Глядя на надгробие жены, он всегда спрашивал совета, зная, что Ирина обязательно подаст знак хоть каким-нибудь способом.
– Ох, Ириша, – продолжил Крушин. – Витя стал таким невыносимым. Наверное, в этом есть моя вина. Он злится, потому что я с ним груб. Нет, а с кем я не груб?! Скажи мне, Ириш, с кем я не груб сегодня? Сейчас так сложно найти кого-то по душе, на всю жизнь… Нет, нет, родная, я не про женщин думаю. Ты для меня одна и навсегда, помнишь? Витя, конечно, для меня всё в этом мире, но вот я для него чужой. Зеленый ведь еще стервец, а уже жизни учит… Трудно мне без тебя, Ириша. Трудно и тяжко. Перегорело уже все внутри. Никому не нужен здесь. Может, я к тебе переберусь, Ириша? Как ты на это смотришь?
Речь Крушина прервал порыв ветра, от которого цветы бросило на землю. Федор Константинович молниеносно упал на колени и стал собирать хризантемы, успокаивающе бормоча:
– Ладно, ладно, Ириша. Ты не ругайся. Знаешь ведь, что я от скуки смертной по тебе это говорю. – Положив букет на могилу и поправив пару раз, еле дотрагиваясь до нежных лепестков, Крушин поднял голову и увидел прохожего с собакой.
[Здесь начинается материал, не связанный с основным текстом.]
(** Accountability: if a majority threshold accepts two epoch roots under one
    witness set (two different heads of one epoch, say), some witness of the set signed
    both; the payloads it signed determine epoch, root, size and time of each head. *)
Theorem quorum_intersection (s1 s2 : SignedEpochRoot) (ws : WitnessSet) (k : Z)
    (Hws : NoDup ws) (Hk : len ws < 2 * k)
    (H1 : verify_signed_epoch s1 ws k = Ok tt) (H2 : verify_signed_epoch s2 ws k = Ok tt) :
  exists w, endorses ws s1 w /\ endorses ws s2 w.
Proof.
  pose proof (len_nonneg ws).
  apply verify_signed_epoch_spec in H1 as (_ & W1 & N1 & L1 & E1); [|lia].
  apply verify_signed_epoch_spec in H2 as (_ & W2 & N2 & L2 & E2); [|lia].
  destruct (decide (Exists (fun w => w ∈ W2) W1)) as [Hex|Hno].
  { apply Exists_exists in Hex as (w & Hw1 & Hw2). exists w. auto. }
  exfalso. apply not_Exists_Forall in Hno; [|apply _]. rewrite Forall_forall in Hno.
  assert (len (W1 ++ W2) <= len ws); [|rewrite len_app in *; lia].
  apply NoDup_subset_len; [apply NoDup_app; split_and!; [done|exact Hno|done]|].
  intros w [Hw|Hw]%elem_of_app; [by apply E1 in Hw as []|by apply E2 in Hw as []].
Qed.

(** C25. A witness never equivocates: along any sequence of signing requests, two heads
    it agreed to sign for the same log and epoch have the same root and size. *)
Theorem witness_never_equivocates (reqs : list (list byte * SignedEpochRoot))
    (id : list byte) (s1 s2 : SignedEpochRoot)
    (H1 : (id, s1) ∈ run_ledger [] reqs) (H2 : (id, s2) ∈ run_ledger [] reqs)
    (He : epoch s1 = epoch s2) :
  root s1 = root s2 /\ log_size s1 = log_size s2.
Proof.
  destruct (run_ledger_consistent reqs []) as (l & Hn & _ & Hl); [constructor|].
  pose proof (ledger_unique l _ _ Hn (Hl _ _ H1) (Hl _ _ H2) eq_refl He) as Heq.
  by injection Heq.
Qed.
Lemma read_sigs_inv n bytes cur sigs :
  0 <= cur <= len bytes -> read_sigs n bytes cur = Ok sigs ->
  slice (E := KtError) cur (cur + 96 * Z.of_nat n) bytes = Ok (concat (encode_sig <$> sigs)) /\
  Forall wf_sig sigs /\ length sigs = n.
Proof.
  revert cur sigs. induction n as [|n IH]; intros cur sigs Hc; cbn [read_sigs].
  { intros [= <-]. split_and!; [|done..]. rewrite slice_in_range by lia.
    replace (cur + 96 * Z.of_nat 0 - cur) with 0 by lia. done. }
  unfold PUBLIC_KEY_LEN, SIGNATURE_LEN. intros Hr. inv_slice Hr pk S1 L1. inv_slice Hr sg S2 L2.
  apply rbind_Ok in Hr as (sigs' & Hs & Hr). injection Hr as <-.
  pose proof (slice_Ok_inv _ _ _ _ S2) as (R1 & R2 & _).
  apply IH in Hs as (S3 & F3 & <-); [|lia]. split_and!; [| |done].
  - rewrite fmap_cons. cbn [concat]. unfold encode_sig at 1. cbn [witness signature].
    replace (cur + 96 * Z.of_nat (S (length sigs'))) with (cur + 32 + 64 + 96 * Z.of_nat (length sigs')) by lia.
    eapply slice_glue; [|exact S3]. by eapply slice_glue.
  - constructor; [|done]. unfold wf_sig, PUBLIC_KEY_LEN, SIGNATURE_LEN. cbn [witness signature]. lia.
Qed.

Lemma read_sigs_total n bytes cur :
  0 <= cur -> cur + 96 * Z.of_nat n <= len bytes -> read_sigs n bytes cur <> Panic.
Proof.
  revert cur. induction n as [|n IH]; intros cur H0 Hl Hp; cbn [read_sigs] in Hp; [done|].
  unfold PUBLIC_KEY_LEN, SIGNATURE_LEN in Hp. no_panic_step Hp. no_panic_step Hp.
  apply rbind_Panic in Hp as [Hp|(? & _ & Hp)]; [|done]. by apply IH in Hp; try lia.
Qed.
Это был взрослый статный мужчина, и хотя в его глазах читалось высокомерие, рваная и застиранная одежда говорила о нищете и безысходности. Про обувку и говорить нечего, просто потому, что ее не наблюдалось. Лицо его изрезано так, словно незнакомец поддался грубой шлифовке, причем оттесал его явный новичок, а не мастер.
– Жена? – простужено прохрипел нежданный гость.
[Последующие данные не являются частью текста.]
Lemma approval_inv a sg s s' :
  apply_authorization_approval a sg s = (Ok tt, s') ->
  verify_epoch_transition s sg = Ok tt /\ approval_verify_self_consistent a = Ok tt /\
  require_active (approver_device_pubkey a) s = Ok tt /\
  exists st, device_entries s !! new_device_pubkey a = Some st /\ flag st = Pending /\
    s' = commit_epoch sg (put_entry (new_device_pubkey a)
       {| flag := Active; authorized_since := authorized_since_timestamp a;
          history_cutoff := history_cutoff_timestamp a;
          identity_pubkey_at_publish := identity_pubkey_at_publish st |} s).
Proof.
  unfold apply_authorization_approval. intros Hr. op_inv Hr. zbool.
  repeat match goal with x : unit |- _ => destruct x end.
  split_and!; [done|by eapply rmap_err_Ok|done|]. eauto.
Qed.

Lemma revocation_inv r sg s s' :
  apply_authorization_revocation r sg s = (Ok tt, s') ->
  verify_epoch_transition s sg = Ok tt /\ revocation_verify_self_consistent r = Ok tt /\
  require_active (revoker_device_pubkey r) s = Ok tt /\
  exists st, device_entries s !! revoked_device_pubkey r = Some st /\
    ((flag st = Revoked /\ s' = commit_epoch sg s) \/
     (flag st <> Revoked /\ s' = commit_epoch sg (put_entry (revoked_device_pubkey r)
         {| flag := Revoked; authorized_since := 0; history_cutoff := 0;
            identity_pubkey_at_publish := identity_pubkey_at_publish st |} s))).
Proof.
  unfold apply_authorization_revocation. intros Hr. unfold sbind, sget, slift in Hr.
  destruct (verify_epoch_transition s sg) as [[]| |]; [|done..].
  destruct (rmap_err _ _) as [[]| |] eqn:Hv; [|done..]. apply rmap_err_Ok in Hv.
  destruct (bool_decide _) eqn:Hb in Hr; zbool;
    (destruct (require_active _ s) as [[]| |]; [|done..]); split_and!; try done.
  - apply fmap_Some in Hb as (st & Hst & Hf). exists st. split; [done|]. left. unfold sput in Hr. naive_solver.
  - destruct (device_entries s !! revoked_device_pubkey r) as [st|]; [|done]. exists st. split; [done|]. right.
    destruct (flag st) eqn:Hf; unfold sput in Hr; try done; split; try done; by injection Hr as <-.
Qed.

Lemma rotation_inv r sg s s' :
  apply_identity_rotation r sg s = (Ok tt, s') ->
  verify_epoch_transition s sg = Ok tt /\ old_identity_pubkey r <> new_identity_pubkey r /\
  rotation_verify r = Ok tt /\
  (current_identity_pubkey s = None \/ current_identity_pubkey s = Some (old_identity_pubkey r)) /\
  (recovery_proof s = None \/ recovery_proof s = Some (code_recovery_public_half_proof r)) /\
  device_entries s' = cascade_revoke (old_identity_pubkey r) <$> device_entries s /\
  current_identity_pubkey s' = Some (new_identity_pubkey r) /\ identity_rotation s' = Some r /\
  recovery_proof s' = Some (code_recovery_public_half_proof r) /\
  last_verified_epoch s' = epoch sg /\ last_verified_root s' = root sg.
Proof.
  unfold apply_identity_rotation. intros Hr. unfold sbind, sget, slift, sguard in Hr.
  destruct (verify_epoch_transition s sg) as [[]| |]; [|done..].
  destruct (bool_decide (old_identity_pubkey r = _)) eqn:Hne; [done|]. zbool.
  destruct (rmap_err _ _) as [[]| |] eqn:Hv; [|done..]. apply rmap_err_Ok in Hv.
  destruct (match current_identity_pubkey s with Some _ => _ | None => _ end) eqn:Hc; [done|].
  destruct (match recovery_proof s with Some _ => _ | None => _ end) eqn:Hp; [done|].
  unfold sput in Hr. injection Hr as <-. split_and!; try done.
  - destruct (current_identity_pubkey s); [|by left]. zbool. subst. by right.
  - destruct (recovery_proof s); [|by left]. zbool. subst. by right.
Qed.

(** ** How one operation changes one entry *)

Lemma cascade_revoke_cases old st :
  cascade_revoke old st = st \/
  (identity_pubkey_at_publish st = old /\ flag st <> Revoked /\ flag (cascade_revoke old st) = Revoked /\
   identity_pubkey_at_publish (cascade_revoke old st) = identity_pubkey_at_publish st).
Proof. unfold cascade_revoke. destruct (_ && _) eqn:Hc; [zbool; right; done|by left]. Qed.

Lemma cascade_revoke_id old st : identity_pubkey_at_publish (cascade_revoke old st) = identity_pubkey_at_publish st.
Proof. unfold cascade_revoke. by destruct (_ && _). Qed.

(** The only ways an entry changes. *)
Inductive entry_change (s : KtLogState) (o : op) (d : list byte) : option DeviceEntryState -> option DeviceEntryState -> Prop :=
| ec_same e : entry_change s o d e e
| ec_pending id e : o = RegisterPending d id -> flag e = Pending -> identity_pubkey_at_publish e = id ->
    entry_change s o d None (Some e)
| ec_bootstrap since id e : o = RegisterBootstrap d since id -> flag e = BootstrapActive ->
    identity_pubkey_at_publish e = id ->
    (other_non_revoked_under_identity id s = false \/ catastrophic_bootstrap id s = true) ->
    entry_change s o d None (Some e)
| ec_approve a sg e e' : o = Approve a sg -> d = new_device_pubkey a -> flag e = Pending -> flag e' = Active ->
    identity_pubkey_at_publish e' = identity_pubkey_at_publish e ->
    approval_verify_self_consistent a = Ok tt -> require_active (approver_device_pubkey a) s = Ok tt ->
    entry_change s o d (Some e) (Some e')
| ec_revoke e e' : (exists r sg, o = Revoke r sg) \/ (exists r sg, o = Rotate r sg) ->
    flag e <> Revoked -> flag e' = Revoked ->
    identity_pubkey_at_publish e' = identity_pubkey_at_publish e ->
    entry_change s o d (Some e) (Some e').

Lemma step_entry s o s' d :
  step s o s' -> entry_change s o d (device_entries s !! d) (device_entries s' !! d).
Proof.
  intros [s0 o0 s0' Hx]. destruct o0 as [d0 id|d0 since id|p|a sg|r sg|r sg]; simpl in Hx.
  - apply register_pending_inv in Hx as [Hn ->]. unfold put_entry. simpl.
    destruct (decide (d0 = d)) as [->|Hne]; [|rewrite lookup_insert_ne by done; constructor].
    rewrite lookup_insert_eq, Hn. by eapply ec_pending.
  - apply register_bootstrap_inv in Hx as (Hn & Hb & -> & _).
    destruct (decide (d0 = d)) as [->|Hne]; [|rewrite lookup_insert_ne by done; constructor].
    rewrite lookup_insert_eq, Hn. by eapply ec_bootstrap.
  - apply set_proof_inv in Hx as [-> _]. constructor.
  - apply approval_inv in Hx as (_ & Hv & Hr & st & Hst & Hf & ->). simpl.
    destruct (decide (new_device_pubkey a = d)) as [<-|Hne]; [|rewrite lookup_insert_ne by done; constructor].
    rewrite lookup_insert_eq, Hst. by eapply ec_approve.
  - apply revocation_inv in Hx as (_ & _ & _ & st & Hst & [[_ ->]|[Hf ->]]); simpl; [constructor|].
    destruct (decide (revoked_device_pubkey r = d)) as [<-|Hne]; [|rewrite lookup_insert_ne by done; constructor].
    rewrite lookup_insert_eq, Hst. eapply ec_revoke; eauto.
  - apply rotation_inv in Hx as (_ & _ & _ & _ & _ & -> & _). rewrite lookup_fmap.
    destruct (device_entries s0 !! d) as [e|]; simpl; [|constructor].
    destruct (cascade_revoke_cases (old_identity_pubkey r) e) as [->|(Hid & Hf & Hf' & Hi)]; [constructor|].
    eapply ec_revoke; eauto.
Qed.

(** Entries are never removed, keep their identity, and stay revoked. *)
Lemma step_entry_persists s o s' d e :
  step s o s' -> device_entries s !! d = Some e ->
  exists e', device_entries s' !! d = Some e' /\
    identity_pubkey_at_publish e' = identity_pubkey_at_publish e /\ (flag e = Revoked -> e' = e).
Proof.
  intros Hs He. pose proof (step_entry s o s' d Hs) as Hc. rewrite He in Hc.
  inversion Hc as [| | |? ? e1 e2 ? ? Hp|e1 e2 ? Hn]; subst; eauto.
  - exists e2. split_and!; [done|done|]. congruence.
  - exists e2. split_and!; [done|done|]. done.
Qed.

(** When a device may enter an identity without an approval. *)
Definition bootstrap_allowed (id : list byte) (s : KtLogState) : Prop :=
  (forall d e, device_entries s !! d = Some e -> identity_pubkey_at_publish e = id -> flag e = Revoked) \/
  (exists r, identity_rotation s = Some r /\ rotation_reason r = CatastrophicRecovery /\ new_identity_pubkey r = id).

Lemma bootstrap_allowed_spec id s :
  other_non_revoked_under_identity id s = false \/ catastrophic_bootstrap id s = true <-> bootstrap_allowed id s.
Proof.
  assert (Hcat : catastrophic_bootstrap id s = true <->
    exists r, identity_rotation s = Some r /\ rotation_reason r = CatastrophicRecovery /\ new_identity_pubkey r = id).
  { unfold catastrophic_bootstrap. destruct (identity_rotation s) as [r|]; [|naive_solver].
    rewrite andb_true_iff, !bool_decide_eq_true. naive_solver. }
  assert (Hoth : other_non_revoked_under_identity id s = false <->
    forall d' e, device_entries s !! d' = Some e -> identity_pubkey_at_publish e = id -> flag e = Revoked).
  { unfold other_non_revoked_under_identity. rewrite bool_decide_eq_false. split.
    - intros Hn d' e He Hi. destruct (decide (flag e = Revoked)); [done|]. exfalso. apply Hn. by exists d', e.
    - intros Ha (d' & e & He & Hi & Hf). eauto. }
  unfold bootstrap_allowed. by rewrite Hcat, Hoth.
Qed.

(** How an operation makes the entry of [d] active: by an approval of an active device, or as the
    bootstrap of a new device. *)
Definition approved_by (s : KtLogState) (o : op) (d : list byte) : Prop :=
  exists a sg approver, o = Approve a sg /\ new_device_pubkey a = d /\ approval_verify_self_consistent a = Ok tt /\
    device_entries s !! approver_device_pubkey a = Some approver /\ is_active (flag approver) = true.
Definition bootstrapped_by (s : KtLogState) (o : op) (d id : list byte) : Prop :=
  exists since, o = RegisterBootstrap d since id /\ device_entries s !! d = None /\ bootstrap_allowed id s.
Definition activated_by (s : KtLogState) (o : op) (d : list byte) (e : DeviceEntryState) : Prop :=
  match flag e with
  | Active => approved_by s o d
  | BootstrapActive => bootstrapped_by s o d (identity_pubkey_at_publish e)
  | _ => False
  end.

Lemma step_activates s o s' d e' :
  step s o s' -> device_entries s' !! d = Some e' -> is_active (flag e') = true ->
  flag <$> device_entries s !! d <> Some (flag e') -> activated_by s o d e'.
Proof.
  intros Hst He Ha Hn. pose proof (step_entry s o s' d Hst) as Hc. rewrite He in Hc. unfold activated_by.
  remember (device_entries s !! d) as x eqn:Hx. remember (Some e') as y eqn:Hy.
  destruct Hc as [x|id x Ho Hf Hi|since id x Ho Hf Hi Hb|a sg x x' Ho Hd Hf Hf' Hi Hv Hr|x x' Ho Hf Hf' Hi]; simplify_eq/=.
  - by rewrite Hf in Ha.
  - rewrite Hf. exists since. split_and!; [done..|]. by apply bootstrap_allowed_spec.
  - rewrite Hf'. destruct (require_active_inv _ _ Hr) as (ap & Hap & Hact). by exists a, sg, ap.
  - by rewrite Hf' in Ha.
Qed.

Lemma step_meta s o s' :
  step s o s' ->
  last_verified_epoch s <= last_verified_epoch s' /\
  (forall p, recovery_proof s = Some p -> recovery_proof s' = Some p) /\
  ((last_verified_epoch s' = last_verified_epoch s /\ last_verified_root s' = last_verified_root s) \/
   exists sg, verify_signed_epoch sg ws threshold = Ok tt /\
     last_verified_epoch s' = epoch sg /\ last_verified_root s' = root sg).
Proof.
  intros [s0 o0 s0' Hx]. destruct o0 as [d0 id|d0 since id|p|a sg|r sg|r sg]; simpl in Hx.
  - apply register_pending_inv in Hx as [_ ->]. simpl. split_and!; [lia|done|by left].
  - apply register_bootstrap_inv in Hx as (_ & _ & _ & -> & _ & -> & ->). split_and!; [lia|done|by left].
  - apply set_proof_inv in Hx as [-> Hp]. simpl. split_and!; [lia| |auto].
    intros q Hq. destruct Hp as [Hp|Hp]; congruence.
  - apply approval_inv in Hx as ([Hv He]%epoch_transition_inv & _ & _ & st & _ & _ & ->). simpl.
    split_and!; [done|done|right; by exists sg].
  - apply revocation_inv in Hx as ([Hv He]%epoch_transition_inv & _ & _ & st & _ & [[_ ->]|[_ ->]]); simpl;
      (split_and!; [done|done|right; by exists sg]).
  - apply rotation_inv in Hx as ([Hv He]%epoch_transition_inv & _ & _ & _ & Hp & _ & _ & _ & -> & -> & ->).
    split_and!; [done| |eauto]. intros q Hq. destruct Hp as [Hp|Hp]; congruence.
Qed.

Lemma steps_app s os1 s1 os2 s2 : steps s os1 s1 -> steps s1 os2 s2 -> steps s (os1 ++ os2) s2.
Proof. induction 1; simpl; [done|]. intros. econstructor; eauto. Qed.

Lemma exec_Err_keeps o s e s' : exec o s = (Err e, s') -> s' = s.
Proof.
  intros Hx. destruct o; simpl in Hx;
    unfold register_pending, register_bootstrap_active, set_code_recovery_public_half_proof,
      apply_authorization_approval, apply_authorization_revocation, apply_identity_rotation in Hx;
    unfold sbind, sguard, sget, slift, sput in Hx; repeat (case_match; simplify_eq/=; try done).
Qed.

(** A run keeps every entry, its identity and its revocation. *)
Lemma steps_entry_persists s os s' d e :
  steps s os s' -> device_entries s !! d = Some e ->
  exists e', device_entries s' !! d = Some e' /\
    identity_pubkey_at_publish e' = identity_pubkey_at_publish e /\ (flag e = Revoked -> e' = e).
Proof.
  intros Hs. revert e. induction Hs as [s|s o s1 os s' Hst _ IH]; intros e He; [eauto|].
  destruct (step_entry_persists _ _ _ _ _ Hst He) as (e1 & He1 & Hi1 & Hr1).
  destruct (IH e1 He1) as (e2 & He2 & Hi2 & Hr2). exists e2. split_and!; [done|congruence|].
  intros Hr. specialize (Hr1 Hr). subst e1. auto.
Qed.

Lemma steps_meta s os s' :
  steps s os s' ->
  last_verified_epoch s <= last_verified_epoch s' /\
  (forall p, recovery_proof s = Some p -> recovery_proof s' = Some p) /\
  ((last_verified_epoch s' = last_verified_epoch s /\ last_verified_root s' = last_verified_root s) \/
   exists sg, verify_signed_epoch sg ws threshold = Ok tt /\
     last_verified_epoch s' = epoch sg /\ last_verified_root s' = root sg).
Proof.
  induction 1 as [s|s o s1 os s' Hst _ (IH1 & IH2 & IH3)].
  { split_and!; [lia|done|by left]. }
  destruct (step_meta _ _ _ Hst) as (H1 & H2 & H3). split_and!; [lia|eauto|].
  destruct IH3 as [[E1 E2]|?]; [|by right]. rewrite E1, E2. done.
Qed.

(** ** Theorems *)

(** A failed operation changes nothing: whatever check fails, the mirror is left
    exactly as it was. *)
Theorem failed_operation_atomic (o : op) (s s' : KtLogState) (e : KtError) (Hx : exec o s = (Err e, s')) :
  s' = s.
Proof. by eapply exec_Err_keeps. Qed.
– Сколько? – вопросом на вопрос ответил Крушин.
– Что «сколько»? – мужчина в недоумении выпучил глаза.
– Так, оборванец, давай сразу договоримся. Не дави на жалость. По тебе понятно, что на водку клянчишь. Зачем же обмениваться ненужными любезностями? Просто скажи, сколько тебе для счастья надо, и разойдемся без войны и мира.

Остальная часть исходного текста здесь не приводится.